La Cuesta de los Arrepentidos
La esperanza y la desolación suelen ser compañeras de viaje. Ninguna de las dos va al volante. Han elegido viajar en autobús y parece no importarles el destino. Se sientan lado a lado y con la improbabilidad de los opuestos, se funden en una plática que hace desaparecer al mundo entero. Entonces, la humanidad vive una pausa forzada mientras ve pasar destellos de luz y sombra intermitente. Nosotros, que no entendemos mucho de diálogos metafísicos, nos sumergimos en la angustiosa espera de un final incierto. Simples como somos, creemos que habrá únicamente dos opciones: ganar o perder. Es mucho más sencillo que encontrar los matices para buscar la seguridad del blanco y negro.

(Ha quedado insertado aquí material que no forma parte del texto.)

#[global] Instance SerialBuffer_ret : MRet SerialBuffer.M := @SerialBuffer.ret.
#[global] Instance SerialBuffer_bind : MBind SerialBuffer.M :=
  fun A B f m => SerialBuffer.bind m f.

(** ** NetAddress (src/main/generic/network/struct/NetAddress.js) *)

Module NetAddress.
Import Js.

Record t : Type := mk {
  services : Z;
  timestamp : Z;
  host : string;
  port : Z;
  signalId : Z
}.

(** The two identifiers that NetAddress.js uses without declaring them
    ([ipAddress] in [unserialize], [signalId] in [serialize]), as the
    enclosing scope resolves them. [None]: no binding, and the reference
    throws a ReferenceError. *)
Record Scope : Type := {
  global_ipAddress : option string;
  global_signalId : option Z
}.

(** No file of the repository declares either name. *)
Definition repository_scope : Scope :=
  {| global_ipAddress := None; global_signalId := None |}.

Definition resolve {A} (name : string) (binding : option A) : SerialBuffer.M A :=
  match binding with
  | Some v => mret v
  | None => SerialBuffer.throw (ReferenceError name)
  end.

(** [static unserialize(buf)] *)
Definition unserialize (sc : Scope) : SerialBuffer.M t :=
  services ← SerialBuffer.readUint32;
  timestamp ← SerialBuffer.readUint64;
  host ← SerialBuffer.readVarLenString;
  port ← SerialBuffer.readUint16;
  signalId ← SerialBuffer.readUint32;
  ipAddress ← resolve "ipAddress" (global_ipAddress sc);
  mret (mk services timestamp ipAddress port signalId).

(** [get serializedSize()] *)
Definition serializedSize (a : t) : Z :=
  (*services*) 4
  + (*timestamp*) 8
  + (*extra byte VarLenString host*) 1
  + Z.of_nat (Js.string_length (host a))
  + (*port*) 2
  + (*signalId*) 4.

(** [serialize(buf)], with [buf = buf || new SerialBuffer(this.serializedSize)].
    The second component is the buffer that the method returns, or, when it
    throws, the buffer as the writes before the throw left it. *)
Definition serialize (sc : Scope) (buf : option SerialBuffer.t) (a : t)
  : result unit * SerialBuffer.t :=
  let buf := default (SerialBuffer.new (serializedSize a)) buf in
  (SerialBuffer.writeUint32 (services a);;
   SerialBuffer.writeUint64 (timestamp a);;
   SerialBuffer.writeVarLenString (host a);;
   SerialBuffer.writeUint16 (port a);;
   signalId ← resolve "signalId" (global_signalId sc);
   SerialBuffer.writeUint32 signalId) buf.
(** Every reply is either blank or has a non-empty trimmed core, so
    [answerOr] gives an answer for every outcome of a request. *)
Lemma answerOr_total fallback reply : ∃ answer, answerOr fallback reply answer.
Proof.
  destruct reply as [|ok [content|]];
    [eexists; constructor| |eexists; constructor].
  destruct (trimStart_cases content) as (pre & Hs & Hpre & Hrest).
  destruct Hrest as [Hnil|(first & rest & Hcons & Hns1)].
  { exists fallback. apply answer_blank.
    rewrite Hs, Hnil, app_nil_r. exact Hpre. }
  destruct (trimStart_cases (reverse (trimStart content)))
    as (post & Hr & Hpost & Hrest2).
  destruct Hrest2 as [Hnil|(final & front & Hcons2 & Hns2)].
  { rewrite Hnil, app_nil_r in Hr.
    assert (blank (trimStart content)) as Hb.
    { rewrite <- (reverse_involutive (trimStart content)), Hr.
      by apply Forall_reverse. }
    rewrite Hcons in Hb. apply Forall_cons in Hb as [Hb _]. congruence. }
  assert (trimStart content = trim content ++ reverse post) as Hcore.
  { unfold trim. rewrite <- reverse_app, <- Hr. by rewrite reverse_involutive. }
  assert (trim content = reverse front ++ [final]) as Hlast.
  { unfold trim. by rewrite Hcons2, reverse_cons. }
  exists (trim content). apply answer_text.
  exists pre, (reverse post), first.
  destruct (trim content) as [|c core] eqn:Htrim.
  { by destruct (reverse front). }
  exists core, (reverse front), final.
  rewrite Hcons in Hcore. injection Hcore as -> Hrest.
  split; [by rewrite Hs at 1; rewrite Hcons, Hrest|].
  split; [done|]. split; [by apply Forall_reverse|done].
Qed.

(** The memory as the compaction block finds it. *)
Lemma memoryBeforeCompaction_memory ext st :
  ((4 < length (history st))%nat →
   gameMemory (memoryBeforeCompaction ext st)
   = gameMemory st ++
     [ {| Mem.level := level st;
          Mem.summary := orElse (fetchMistral (summaryReply ext))
                           (js "Игроки продвигаются вперед");
          Mem.timestamp := summaryNow ext |} ]) ∧
  ((length (history st) ≤ 4)%nat →
   gameMemory (memoryBeforeCompaction ext st) = gameMemory st).
Proof.
  unfold memoryBeforeCompaction.
  destruct (goalStage_history ext st) as [Hh Hm].
  pose proof (goalStage_level ext st) as Hl.
  destruct (goalStage ext st) as [st1 n1]. cbn [fst] in *.
  split; intros Hlen.
  - destruct (historyStage_long ext st1) as [_ ->]; [by rewrite Hh|].
    by rewrite Hm, Hl.
  - rewrite historyStage_short by (by rewrite Hh). done.
Qed.
(** * terraform-provider-n8ncloud: a shallow embedding of the API client and
    of the provider's user resource, user data source and configuration.

    Sources embedded (as laid out in the repository snapshot):
    - client.go and types.go (Client, NewClient, doRequest, User,
      CreateUserRequest, ErrorResponse), appended to
      examples/resources/n8ncloud_user/resource.tf
    - internal/client/users.go (GetUser, GetUserByEmail, CreateUser,
      UpdateUserRole, DeleteUser)
    - internal/provider/provider.go (N8nCloudProvider.Configure)
    - internal/provider/user_data_source.go (UserDataSource.Read, then the
      user resource: UserResource.Create, Read, Update, Delete, ImportState)

    Network calls are modelled by a reader/state monad: the reader is the
    remote side (a [Server] answering each request, possibly depending on
    every earlier request), the state is the trace of requests handed to
    [doRequest] so far. *)

From Stdlib Require Import String Ascii List ZArith Bool Lia DecimalString.
Import ListNotations.
Open Scope string_scope.
Open Scope Z_scope.
Set Warnings "-register-all".

(** ** Go values *)

(** A Go [(T, error)] pair where exactly one side is meaningful. *)
Inductive result (A : Type) : Type :=
| Ok (a : A)
| Err (e : string).
Arguments Ok {A} a.
Arguments Err {A} e.

(** Decimal rendering of an integer, as [fmt]'s [%d] does. *)
Definition itoa (z : Z) : string := NilZero.string_of_int (Z.to_int z).

(** Go's [int64] wrap-around. *)
Definition wrap64 (z : Z) : Z :=
  let m := z mod 2 ^ 64 in if 2 ^ 63 <=? m then m - 2 ^ 64 else m.

(** Substring test, used to state what an error message carries. *)
Fixpoint contains (sub s : string) : bool :=
  prefix sub s || match s with
                  | EmptyString => false
                  | String _ s' => contains sub s'
                  end.

(** ** JSON values and [encoding/json] decoding into [ErrorResponse] *)

Inductive json : Type :=
| JNull
| JBool (b : bool)
| JNumber (literal : string)
| JString (s : string)
| JArray (xs : list json)
| JObject (kvs : list (string * json)).

(** ErrorResponse represents an error response from the API *)
Record ErrorResponse : Type := mkErrorResponse {
  Code : string;
  Message : string;
  Hint : string
}.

Así esperamos resolver la pandemia: con triunfos y fanfarrias. Sin embargo, a estas alturas, resulta difícil imaginar tal cosa. Cada vez hay más científicos apostando por un virus endémico y no por la inicialmente esperada inmunidad de rebaño. Al ver que aun con la vacuna los casos de Covid continúan aumentando, se habla ahora más de un problema sanitario tipo x, es decir, que circulará entre nosotros de cuando en cuándo, pero que al paso del tiempo, se espera que sea menos grave y que cause menos muertes. Pero quién sabe. Ha quedado claro que el virus no tiene palabra de honor.
El anuncio de los casi mil contagios en un día en San Luis me tomó en un lugar que ha entendido que el paso del tiempo es inevitable. Se ha derrumbado mucho de la gloria que un día tuvo, pero aunque el oro y la plata ya no corren por sus venas, la piedra y el desierto le han entregado una nueva identidad. Las ciudades entienden bien que de nada sirve resistirse a los cambios. Vienen, se llevan lo que consideren que ya no se necesita y después de un vacío sofocante, entregan a cambio la eternidad fluida. Así lo asumió Real de Catorce.
Supongo que he contado que le tengo pánico a las alturas. Me ponen mal. El corazón se me agita, las manos me sudan, la adrenalina me llega la boca. Ya se imaginarán cómo me sentí en la Cuesta de los Arrepentidos. Usé la mejor herramienta que conozco para domar a los demonios y me puse a hacer plática a las amigas que estábamos dentro del Willys. Sentía el vacío a mis espaldas, pero frente a mí había personas que conozco desde hace media vida. Comencé a respirar mejor conforme hablaba de mi miedo. Al subir de regreso, leí la noticia y entonces volvió de golpe esa sensación de estar de regreso en el límite del vacío. Automáticamente me aferré a las palabras, esta vez ajenas, de un extenso articulo que leí hace poco. Los datos recogidos hasta ahora indican que lo que toca es esperar. Hay optimismo fundado. Moriremos menos, nos haremos resistentes. Aprenderemos a convivir con el virus.
La naturaleza hará su trabajo, pero lo que no hará es solucionar los arrepentimientos de cada uno de nosotros mientras esto ocurre. En este casi año y medio de tener al mundo enfermo, ha quedado claro que esto va más allá de daños al cuerpo. El encierro y la incertidumbre han hecho que salga a la superficie todo aquello que deliberadamente manteníamos debajo de la alfombra esperando que mágicamente desapareciera. Pero después de diecisiete meses, cada vez es más difícil permanecer negando que nos arrepentimos de seguir casados o de haber dejado a aquella pareja que en su momento nos pareció poca cosa, o de permanecer afirmando que ese trabajo nos encanta o que aquella manía nos parece encantadora. Entonces aparecen los hubiera. Hubiera decidido separarme desde hace mucho, hubiera sido más paciente, hubiera corregido a tiempo, hubiera optado por renunciar. Entonces nos topamos de frente con la otra Cuesta de los Arrepentidos, esa más empinada de la que está en Real de Catorce, aquella que desde las faldas se ve imposible de subir, porque es agotadora, deja sin aliento y nos obliga a lidiar con el vértigo.
Nadie sabe a ciencia cierta cuándo acabará la pandemia, pero lo que si se sabe es que siempre se anda mejor si se llevan en la espalda cargas ligeras o mejor: si no se lleva nada a cuestas. Si hemos de vivir esto, será buena idea comenzar a abandonar arrepentimientos y comenzar de una buena vez a subir la cuesta, porque claramente es larga y no hay otro camino.